Plan on spending a full day exploring the park. Here are some of the highlights:
- Giant Forest. The world's largest tree -- the General Sherman -- stands guard on the northern fringe of this forest. Nearby, you'll find the second largest tree on Earth, the Washington. Both are a five-minute stroll from the parking lot. For a great family walk, try the two-mile Congress Trail, which loops around the House, Congress, and other sequoia groves.
- Moro Rock. The hike to this 6,726-foot dome is a short one, about 3/10 of a mile. But the 400 steps (with railing) and high altitude can be taxing, even for hard bodies. Budget at least 30 minutes for the moderate climb. If you're bringing along young ones, make sure they can handle steps and factor in extra time. At the top, you'll be treated to sweeping views of the Great Western Divide. The hour drive to Moro Rock is a treat of its own. You can ride your car over Auto Log and through Tunnel Log, both of which are fallen sequoias. Don't forget the camera.
- Crescent Meadow. About 1.3 miles past Moro Rock along Moro-Crescent Meadow Road, you'll feel like you just stepped into the pages of a nature calendar. Emerald green grass, wildflowers, and birds prompted the 19th-century naturalist John Muir to call this the gem of the Sierra. Schedule at least an hour to walk through the meadow on any of the many hiking trails. A popular one-mile path leads to Tharp's Log, the former summer cabin of a cattle rancher built into the hollow of a fallen sequoia. Your kids will chalk this up to the coolest fort they've ever seen.
- Mineral King. Experienced hikers consider this glacial valley a slice of heaven. Eleven alpine trails begin at 7,500 feet and are pretty steep (not for beginners or smaller children or the out-of-shape).
Kings Canyon National Park
John Muir called this park (which is adjacent to Sequoia) Yosemite's rival. It's easy to see why, once you step into this wilderness of granite cliffs, deep canyons, and a wild river.

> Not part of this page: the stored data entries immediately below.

Lemma beside_lookup q key v : quadrant q -> beside k q f !! key = Some v <->
  key = node_key_bytes k /\ v = encode_node Internal \/ exists j, quadrant j /\ j <> q /\ f j !! key = Some v.
Proof using Hk Hf.
  intros Hq. unfold beside. destruct (decide (key = node_key_bytes k)) as [->|Hne].
  - rewrite lookup_insert_eq. split; [intros [= <-]; by left|]. intros [[_ ->]|(j & Hj & _ & Hv)]; [done|].
    exfalso. apply (parent_not_under n k j Hk Hj), Hf; [done|by eexists].
  - rewrite lookup_insert_ne, kids_lookup by (done || apply apart_without, apart_kids). split.
    + intros (j & Hj & Hv). unfold without in Hv. destruct (Z.eqb_spec j q); [done|]. right. eauto.
    + intros [[? _]|(j & Hj & Hjq & Hv)]; [done|]. exists j. split; [done|]. unfold without. by destruct (Z.eqb_spec j q).
Qed.

Lemma beside_not_under q key : quadrant q -> under (child k q) key -> beside k q f !! key = None.
Proof using Hk Hf.
  intros Hq Hu. apply eq_None_not_Some. intros [v Hv]. apply (beside_lookup q) in Hv as [[-> _]|(j & Hj & Hjq & Hv)]; [by apply (parent_not_under n k q Hk Hq)| |done].
  apply Hjq. eapply (under_inj n k); eauto.
Qed.

Lemma focus q : quadrant q -> <[node_key_bytes k := encode_node Internal]> (kids f) = f q ∪ beside k q f.
Proof using Hk Hf.
  intros Hq. apply map_eq. intros key. apply option_eq. intros v. rewrite node_lookup, lookup_union_Some_raw, (beside_lookup q) by done.
  split.
  - intros [[-> ->]|(j & Hj & Hv)].
    + right. split; [|by left]. apply eq_None_not_Some. intros Hs. apply (parent_not_under n k q Hk Hq). by apply Hf.
    + destruct (decide (j = q)) as [->|Hne]; [by left|]. right. split; [|right; eauto].
      apply eq_None_not_Some. intros Hs. apply Hne. eapply apart_kids; eauto.
  - intros [?|[_ [?|(j & ? & _ & ?)]]]; eauto.
Qed.
End node.

(** [tree_of n k r L M]: [M] holds a tree rooted at [k] whose leaves hold [L], each
    point in the quadrant it routes to. *)
Inductive tree_of : nat -> NodeKey -> Rect -> list Entry -> kmap -> Prop :=
  | to_leaf n k r L : tree_of n k r L {[node_key_bytes k := encode_node (Leaf L)]}
  | to_node n k r L f :
      (forall q, quadrant q -> tree_of n (child k q) (child_rect r q) (bucket r q L) (f q)) ->
      tree_of (S n) k r L (<[node_key_bytes k := encode_node Internal]> (kids f)).

Lemma tree_of_under n k r L M : tree_of n k r L M -> level n k -> forall key, is_Some (M !! key) -> under k key.
Proof.
  induction 1 as [n k r L|n k r L f _ IH]; intros Hk key.
  - rewrite lookup_singleton_is_Some. intros <-. by apply (under_self n).
  - intros [v Hv]. apply (node_lookup n k f Hk) in Hv as [[-> _]|(q & Hq & Hv)].
    + by apply (under_self (S n)).
    + eapply (under_child n); [done..|]. by apply IH; [|apply level_child|].
    + intros q key' Hq Hs. by apply IH; [|apply level_child|].
Qed.

(** The nodes of a subtree are apart from each other. *)
Lemma tree_kids_under n k r L f : level (S n) k ->
  (forall q, quadrant q -> tree_of n (child k q) (child_rect r q) (bucket r q L) (f q)) ->
  forall q key, quadrant q -> is_Some (f q !! key) -> under (child k q) key.
Proof. intros Hk Hf q key Hq. eapply tree_of_under; [by apply Hf|by apply level_child]. Qed.

(** ** The entries of a tree *)

Definition value_entries (v : list Z) : list Entry := match decode_node v with Ok nd => leaf_entries nd | Err _ => [] end.

Definition leaves (M : kmap) : list Entry := flat_map (fun p => value_entries p.2) (map_to_list M).

Lemma flat_map_perm {A B} (g : A -> list B) l1 l2 : l1 ≡ₚ l2 -> flat_map g l1 ≡ₚ flat_map g l2.
Proof. apply Permutation_flat_map. Qed.

Lemma map_to_list_apart (m1 m2 : kmap) : m1 ##ₘ m2 -> map_to_list (m1 ∪ m2) ≡ₚ map_to_list m1 ++ map_to_list m2.
Proof.
  intros Hd. apply NoDup_Permutation; [apply NoDup_map_to_list| |].
  - apply NoDup_app. split; [apply NoDup_map_to_list|]. split; [|apply NoDup_map_to_list].
    intros [i x] H1%elem_of_map_to_list H2%elem_of_map_to_list. by eapply map_disjoint_spec.
  - intros [i x]. by rewrite elem_of_app, !elem_of_map_to_list, lookup_union_Some.
Qed.

Lemma leaves_union m1 m2 : m1 ##ₘ m2 -> leaves (m1 ∪ m2) ≡ₚ leaves m1 ++ leaves m2.
Proof. intros Hd. unfold leaves. by rewrite (flat_map_perm _ _ _ (map_to_list_apart _ _ Hd)), flat_map_app. Qed.

Lemma apart_disjoint f q q' : apart f -> quadrant q -> quadrant q' -> q <> q' -> f q ##ₘ f q'.
Proof. intros Ha Hq Hq' Hne. apply map_disjoint_spec. intros key x y H1 H2. apply Hne. eapply Ha; eauto. Qed.

Lemma leaves_kids f : apart f -> leaves (kids f) ≡ₚ leaves (f 0) ++ leaves (f 1) ++ leaves (f 2) ++ leaves (f 3).
Proof.
  intros Ha. unfold kids. rewrite !leaves_union; [done|..];
    rewrite ?map_disjoint_union_r; repeat split; apply apart_disjoint; done.
Qed.

Lemma leaves_insert key v M : M !! key = None -> leaves (<[key := v]> M) ≡ₚ value_entries v ++ leaves M.
Proof. intros E. unfold leaves. by rewrite (flat_map_perm _ _ _ (map_to_list_insert _ _ _ E)). Qed.

Lemma quadrant_of_ok r x y : quadrant (quadrant_of r x y).
Proof. unfold quadrant_of, quadrant. cbv zeta. by destruct (fle _ y), (fle _ x). Qed.

Lemma bucket_perm r L : L ≡ₚ bucket r 0 L ++ bucket r 1 L ++ bucket r 2 L ++ bucket r 3 L.
Proof.
  induction L as [|e L IH]; [done|]. unfold bucket in *. cbn [List.filter].
  destruct (quadrant_cases _ (quadrant_of_ok r (en_x e) (en_y e))) as [->|[->|[->| ->]]]; cbn [Z.eqb Pos.eqb app];
    (etrans; [apply (perm_skip e IH)|]); [done|..]; repeat (etrans; [apply Permutation_middle|]; apply Permutation_app_head); done.
Qed.

Lemma bucket_ok (P : Entry -> Prop) r q L : Forall P L -> Forall P (bucket r q L).
Proof. rewrite !Forall_forall. intros HL e He. apply HL. unfold bucket in He. rewrite list_elem_of_In, filter_In, <- list_elem_of_In in He. apply He. Qed.

Lemma value_entries_encoded nd : node_ok nd -> value_entries (encode_node nd) = leaf_entries nd.
Proof. intros Hnd. unfold value_entries. by rewrite decode_encode_node. Qed.

Lemma tree_leaves n k r L M : tree_of n k r L M -> level n k -> Forall entry_ok L -> leaves M ≡ₚ L.
Proof.
  induction 1 as [n k r L|n k r L f Hf IH]; intros Hk HL.
  - unfold leaves. rewrite map_to_list_singleton. cbn [flat_map snd]. by rewrite app_nil_r, value_entries_encoded.
  - pose proof (tree_kids_under n k r L f Hk Hf) as Hu. pose proof (apart_kids n k f Hk Hu) as Ha. rewrite leaves_insert.
    + rewrite value_entries_encoded by constructor. cbn [leaf_entries app]. rewrite (leaves_kids f Ha), !IH by (done || by apply level_child || by apply bucket_ok). symmetry. apply bucket_perm.
    + apply eq_None_not_Some. intros [v Hv]. apply (kids_lookup f _ _ Ha) in Hv as (q & Hq & Hv). apply (parent_not_under n k q Hk Hq), Hu; [done|by eexists].
Qed.

(** Every key and value of a tree decodes. *)
Definition node_at (key v : list Z) : Prop := exists n k nd, level n k /\ node_ok nd /\ key = node_key_bytes k /\ v = encode_node nd.

Lemma tree_nodes n k r L M : tree_of n k r L M -> level n k -> Forall entry_ok L -> map_Forall node_at M.
Proof.
  induction 1 as [n k r L|n k r L f Hf IH]; intros Hk HL key v.
  - rewrite lookup_singleton_Some. intros [<- <-]. by exists n, k, (Leaf L).
  - intros [[-> ->]|(q & Hq & Hv)]%(node_lookup n k f Hk (tree_kids_under n k r L f Hk Hf)); [exists (S n), k, Internal; split; [done|]; split; [apply Forall_nil_2|done]|].
    by apply (IH q Hq (level_child n k q Hk Hq) (bucket_ok _ r q L HL)).
Qed.

(** ** The canonical tree of a list of points *)

Section canonical.
Context (cap : nat).

Fixpoint sub (n : nat) (k : NodeKey) (r : Rect) (L : list Entry) : kmap :=
  match n with
  | O => {[node_key_bytes k := encode_node (Leaf L)]}
  | S n =>
      if (length L <=? cap)%nat then {[node_key_bytes k := encode_node (Leaf L)]}
      else <[node_key_bytes k := encode_node Internal]> (kids (fun q => sub n (child k q) (child_rect r q) (bucket r q L)))
  end.

Definition small (n : nat) (L : list Entry) : Prop := n = O \/ (length L <= cap)%nat.

#[global] Instance small_dec n L : Decision (small n L).
Proof. unfold small. apply _. Defined.

Lemma sub_leaf n k r L : small n L -> sub n k r L = {[node_key_bytes k := encode_node (Leaf L)]}.
Proof. intros [->|HL]; [done|]. destruct n; [done|]. simpl. by rewrite (proj2 (Nat.leb_le _ _) HL). Qed.

Lemma sub_node n k r L : (cap < length L)%nat -> sub (S n) k r L =
  <[node_key_bytes k := encode_node Internal]> (kids (fun q => sub n (child k q) (child_rect r q) (bucket r q L))).
Proof. intros HL. simpl. by rewrite (proj2 (Nat.leb_gt _ _) HL). Qed.

Lemma small_cases n L : small n L \/ exists m, n = S m /\ (cap < length L)%nat.
Proof. destruct n as [|m]; [by left; left|]. destruct (Nat.le_gt_cases (length L) cap); [by left; right|]. right. eauto. Qed.

Lemma sub_tree n : forall k r L, tree_of n k r L (sub n k r L).
Proof.
  induction n as [|n IH]; intros k r L; simpl; [constructor|]. destruct (length L <=? cap)%nat; [constructor|]. constructor. intros q _. apply IH.
Qed.

Lemma sub_under n k r L : level n k -> forall key, is_Some (sub n k r L !! key) -> under k key.
Proof. intros Hk. eapply tree_of_under; [apply sub_tree|done]. Qed.

Lemma sub_kids n k r L : level (S n) k -> forall q key, quadrant q -> is_Some (sub n (child k q) (child_rect r q) (bucket r q L) !! key) -> under (child k q) key.
Proof. intros Hk q key Hq. apply sub_under. by apply level_child. Qed.
End canonical.
(** Replacing one subtree by the tree of a changed bucket. *)
Lemma sub_rebuild n k r L L' q F : level (S n) k -> quadrant q -> (c < length L')%nat -> (forall j, quadrant j -> j <> q -> bucket r j L' = bucket r j L) ->
  let g j := sub c n (child k j) (child_rect r j) (bucket r j L) in
  sub c n (child k q) (child_rect r q) (bucket r q L') ∪ (beside k q g ∪ F) = sub c (S n) k r L' ∪ F.
Proof.
  intros Hk Hq HL Hj g. rewrite (framed_set n k g F Hk (sub_kids c n k r L Hk) q _ Hq); [|by apply sub_under, level_child].
  rewrite sub_node by done. apply framed_ext. intros j Hjq. destruct (decide (j = q)) as [->|Hne]; [by rewrite fset_eq|].
  rewrite fset_ne by done. unfold g. by rewrite Hj.
Qed.

Lemma sub_lookup n k r L F : outside k F -> level n k -> (sub c n k r L ∪ F) !! node_key_bytes k =
  Some (encode_node (if decide (small c n L) then Leaf L else Internal)).
Proof.
  intros HF Hk. rewrite lookup_union_l by (apply HF; by apply (under_self n)). destruct (decide (small c n L)) as [Hs|Hs].
  - by rewrite sub_leaf, lookup_singleton_eq.
  - destruct (small_cases c n L) as [|(m & -> & HL)]; [done|]. by rewrite sub_node, lookup_insert_eq.
Qed.

Lemma room_insert_at fuel : forall t k r x y pk, keeps_room (insert_at fuel t k r x y pk).
Proof.
  induction fuel as [|fuel IH]; intros t k r x y pk; [by intros s|]. apply room_at. intros s. eexists. split; [cbn [insert_at]; reflexivity|].
  apply room_bind; [auto with room|]. intros nd. destruct (default (Leaf []) nd) as [es|]; [|apply IH]. destruct (bucket_find es x y pk) as [pos [|]]; [auto with room|].
  apply room_bind; [auto with room|]. intros t'. destruct (_ && _); [apply room_bind|]; auto with room.
Qed.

Formed by white water, the canyon of the Kings River is thousands of feet deeper than the Grand Canyon. Like Sequoia, the park is home to big trees.
Reserve the second day of your weekend to tour Kings Canyon. Here are our favorite sights:
- Grant Grove and the General Grant Tree. The star attraction of this grove is the General Grant (named after Ulysses S.), the world's third largest tree. Estimated to be 1,800 to 2,000 years old, this tree is a mere youngster compared to others in the grove. A half-mile loop from the parking lot leads to the tree, and is an easy walk, even for toddlers.
- Big Stump Trail. In 1891, it took two men 13 days to cut down a 26-foot-wide, 1,700 year-old tree, now known as the 1891 Mark Twain Stump. An easy, one-mile loop trail around the stump is a great place for kids to burn off steam and learn about early logging in the area. Check out the piles of sawdust nearby, too. Believe it or not, they're more than a century old (sequoia wood decays slowly).
- Panoramic Point. At the top of this 7,520-foot ridge, you'll get a breathtaking view of the High Sierra.
- Cedar Grove. Tumbling waterfalls, meadows, and miles of quiet trails are nestled in this mile-deep section of Kings Canyon. Getting there is half the fun as you zigzag along Hwy 180 into the canyons. The main attractions are two stunning granite formations in the Grand Sentinel standing 8,518 feet (3,500 feet above the canyon floor) and the still-taller North Dome (which resembles Yosemite's famed Half Dome) at 8,717 feet.
Type of trip: Outdoor
Best Aaes: 8 and up
Ideal trip length: Long weekend
Distance: Los Angeles, CA (243 miles), Sacramento, CA (275 miles), San Francisco, CA (297 miles)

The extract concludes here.